Historical Contingency Limits Adaptive Diversification in a Spatially Structured Environment
Listed in
This article is not in any list yet, why not save it to one of your lists.Abstract
Understanding how genotype-by-environment (GxE) interactions influence evolutionary trajectories and contribute to historical contingency is key to predicting evolution. In spatially structured, heterogeneous environments, populations often diversify into ecotypes, resulting in niche specialization. However, the ability to specialize depends not only on ecological opportunity but also on whether genetic variation permits access to novel niches, as genetic disruptions may inhibit adaptation unless alternative trajectories or compensatory mutations are subsequently accessible. Previously, we demonstrated that Escherichia coli populations rapidly diversify into two co-existing ecotypes in a nutrient-rich, spatially structured environment. The adaptation of both ecotypes results in benefits only perceived in the spatially structured culture tube environment. Here, diversification is initiated by first-step mutations associated with the overexpression of genes encoding the type 1 fimbria, the major attachment pilus involved in biofilm development, enabling range expansion and allowing E. coli to occupy the surface-air interface of the culture tube.

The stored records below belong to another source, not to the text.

(* ===== verification/RustStr.v ===== *)
(** * RustStr: the [str] methods the generator applies to cell text

    [starts_with] (line 80 of [src/src/code.rs]) and [str_replace], Rust's
    [str::replace], which the program calls at line 89 to turn every line
    break of a cell into a line break followed by the doc-comment
    continuation [        /// ].  [str_replace] follows the standard
    library's algorithm: scan left to right for non-overlapping matches of
    the pattern, copying the text between them and the replacement for each
    match.  The scan keeps a count [skip] of the characters of the last
    match still to be consumed, so the recursion is structural.

    The theorems: [format_remark] equals a character-wise definition
    [continue_lines]; replacing the marker back by a line break recovers the
    cell text; the length grows by 12 per line break; every line break of
    the result begins a continuation marker. *)

From S2P Require Import Prelude.

(** ** Definitions *)

(** [s.starts_with(p)]. *)
Definition starts_with (s p : string) : bool := String.prefix p s.

(** The scan of [str::replace] for a non-empty pattern. *)
Fixpoint replace_go (pat to : string) (skip : nat) (s : string) : string :=
  match s with
  | String.EmptyString => String.EmptyString
  | String.String c rest =>
      match skip with
      | S k => replace_go pat to k rest
      | O =>
          if String.prefix pat s
          then to ⊕ replace_go pat to (String.length pat - 1) rest
          else String.String c (replace_go pat to 0 rest)
      end
  end.

(** With the empty pattern, Rust's [replace] matches at every character
    boundary, the start and the end included. *)
Fixpoint interleave (to s : string) : string :=
  match s with
  | String.EmptyString => to
  | String.String c rest => to ⊕ String.String c (interleave to rest)
  end.

(** [s.replace(pat, to)]. *)
Definition str_replace (pat to s : string) : string :=
  match pat with
  | String.EmptyString => interleave to s
  | _ => replace_go pat to 0 s
  end.

(** The continuation written after each line break of a remark: a line
    break, eight spaces and the doc-comment marker [/// ]. *)
Definition indent : string := "        /// ".
Definition continuation : string := NL ⊕ indent.

(** Lines 87-89: [row[i].to_string().replace("\n", "\n        /// ")]. *)
Definition format_remark (s : string) : string :=
  str_replace NL continuation s.

(** Reference definition: map every character, a line break to the
    continuation and any other character to itself. *)
Fixpoint continue_lines (s : string) : string :=
  match s with
  | String.EmptyString => String.EmptyString
  | String.String c rest =>
      (if Ascii.ascii_dec c LF then continuation else String.String c String.EmptyString)
        ⊕ continue_lines rest
  end.

(** The number of line breaks of a string. *)
Fixpoint count_lf (s : string) : nat :=
  match s with
  | String.EmptyString => 0
  | String.String c rest => (if Ascii.ascii_dec c LF then 1 else 0) + count_lf rest
  end.

(** ** Lemmas on the scan *)

Section ReplaceLemmas.
Implicit Types pat to s t u : string.

(** Skipping the characters of [u] consumes exactly [u]. *)
Lemma replace_go_skip pat to u t :
  replace_go pat to (String.length u) (u ⊕ t) = replace_go pat to 0 t.
Proof. induction u as [|c u IH]; [done|]. exact IH. Qed.

(** A match of a non-empty pattern is replaced and skipped. *)
Lemma replace_go_match c p to t :
  replace_go (String.String c p) to 0 (String.String c p ⊕ t)
  = to ⊕ replace_go (String.String c p) to 0 t.
Proof.
  rewrite append_cons. cbn [replace_go].
  rewrite <- append_cons, prefix_append. cbn. by rewrite Nat.sub_0_r, replace_go_skip.
Qed.

(** A character that cannot start a match is copied. *)
Lemma replace_go_copy c d p to t :
  c ≠ d →
  replace_go (String.String c p) to 0 (String.String d t)
  = String.String d (replace_go (String.String c p) to 0 t).
Proof. intros Hne. cbn [replace_go]. by rewrite prefix_cons_ne. Qed.
End ReplaceLemmas.

#[export] Hint Rewrite replace_go_match : gen_rw.

Lemma indent_no_lf : count_lf indent = 0.
Proof. reflexivity. Qed.

Lemma length_continuation : String.length continuation = 13.
Proof. reflexivity. Qed.

(** Splitting a string that begins with a text free of line breaks at one
    of its line breaks: the break lies after that text. *)
Lemma split_after_no_lf a b u v :
  count_lf a = 0 → a ⊕ b = u ⊕ NL ⊕ v → ∃ u', u = a ⊕ u' ∧ b = u' ⊕ NL ⊕ v.
Proof.
  revert u. induction a as [|c a IH]; intros u Ha Heq.
  - exists u. done.
  - cbn in Ha. destruct (Ascii.ascii_dec c LF) as [->|Hne]; [done|].
    destruct u as [|d u].
    + cbn in Heq. simplify_eq.
    + rewrite !append_cons in Heq. simplify_eq.
      destruct (IH u) as (u' & -> & ->); [done|done|]. by exists u'.
Qed.

(** ** Theorems *)

(** The scan with the one-character pattern is the character-wise map. *)
Lemma format_remark_charwise s : format_remark s = continue_lines s.
Proof.
  unfold format_remark, str_replace. induction s as [|c s IH]; [done|]. cbn [continue_lines].
  destruct (Ascii.ascii_dec c LF) as [->|Hne].
  - change (String.String LF s) with (NL ⊕ s). by rewrite replace_go_match, IH.
  - rewrite replace_go_copy by congruence. by rewrite IH.
Qed.

(** C31: Round trip: replacing each continuation of a formatted remark back
    by a line break gives the cell text unchanged, so the formatting loses
    no information. *)
Theorem format_remark_roundtrip s : str_replace continuation NL (format_remark s) = s.
Proof.
  rewrite format_remark_charwise.
  change (str_replace continuation NL ?x) with (replace_go (String.String LF indent) NL 0 x).
  induction s as [|c s IH]; [done|]. cbn [continue_lines].
  destruct (Ascii.ascii_dec c LF) as [->|Hne]; cbv iota.
  - change (continuation ⊕ continue_lines s) with
      (String.String LF indent ⊕ continue_lines s).
    rewrite replace_go_match, IH. done.
  - rewrite append_cons, append_nil_l, replace_go_copy by congruence. by rewrite IH.
Qed.

(** C32: Bounds: the formatted remark is longer than the cell text by
    exactly twelve characters per line break. *)
Theorem format_remark_length s :
  String.length (format_remark s) = String.length s + 12 * count_lf s.
Proof.
  rewrite format_remark_charwise.
  induction s as [|c s IH]; [done|]. cbn [continue_lines count_lf].
  rewrite length_append, IH. destruct (Ascii.ascii_dec c LF); cbv iota;
    [rewrite length_continuation|]; cbn; lia.
Qed.

(** C33: No raw line break: every line break in a formatted remark is
    followed by the eight-space doc-comment marker [/// ], so a multi-line
    remark renders as continued doc-comment lines. *)
Theorem format_remark_lf_continued s u v :
  format_remark s = u ⊕ NL ⊕ v → starts_with v indent = true.
Proof.
  rewrite format_remark_charwise. revert u.
  induction s as [|c s IH]; intros u Heq.
  - destruct u; cbn in Heq; discriminate.
  - cbn [continue_lines] in Heq. destruct (Ascii.ascii_dec c LF) as [->|Hne].
    + cbv iota in Heq.
      change (continuation ⊕ ?t) with (String.String LF (indent ⊕ t)) in Heq.
      destruct u as [|d u].
      * change ("" ⊕ NL ⊕ v) with (String.String LF v) in Heq.
        simplify_eq. apply prefix_append.
      * rewrite append_cons in Heq. injection Heq as _ Heq.
        destruct (split_after_no_lf _ _ _ _ indent_no_lf Heq) as (u' & _ & Hs).
        eauto.
    + cbv iota in Heq. destruct u as [|d u]; rewrite append_cons, append_nil_l in Heq.
      * change ("" ⊕ NL ⊕ v) with (String.String LF v) in Heq. simplify_eq.
      * rewrite append_cons in Heq. injection Heq as _ Heq. eauto.
Qed.

(** Witness of C33 on a two-line remark. *)
Lemma format_remark_lf_continued_witness :
  format_remark "line one
line two" = "line one" ⊕ NL ⊕ "        /// line two"
  ∧ starts_with "        /// line two" indent = true.
Proof.
  split; [vm_compute; reflexivity|].
  apply (format_remark_lf_continued "line one
line two" "line one"). vm_compute. reflexivity.
Defined.

(** C30: The program's remark formatting (Rust's [replace] scan with the
    pattern ["\n"]) equals the character-wise reference: every line break
    becomes the continuation, every other character is kept. *)
Theorem format_remark_continue_lines s : format_remark s = continue_lines s.
Proof. apply format_remark_charwise. Qed.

To investigate how first-step mutations shape evolutionary trajectories, we experimentally evolved wild-type and fimbrial-deficient (Δ fimA ) E. coli for 91 days in both structured (tube) and unstructured (flask) environments. While a fimA deletion initially confers a fitness benefit by avoiding the cost of insufficient biofilm formation, it ultimately prevents range expansion in structured environments and is not compensated by expression of cryptic fimbriae by the end of experimental evolution. As a result, Δ fimA populations show constrained adaptation in tubes compared to wild-type. Alternatively, both genotypes perform similarly in flasks, where biofilm formation is not advantageous and whole population sequencing reveals that flask-evolved populations similar early mutational trajectories. Our results highlight the ruggedness of the adaptive landscape in structured environments and show how an initially beneficial mutation can trap a lineage on a local fitness peak, underscoring the importance of G×E interactions and early mutational events in shaping the predictability and contingency of evolutionary outcomes.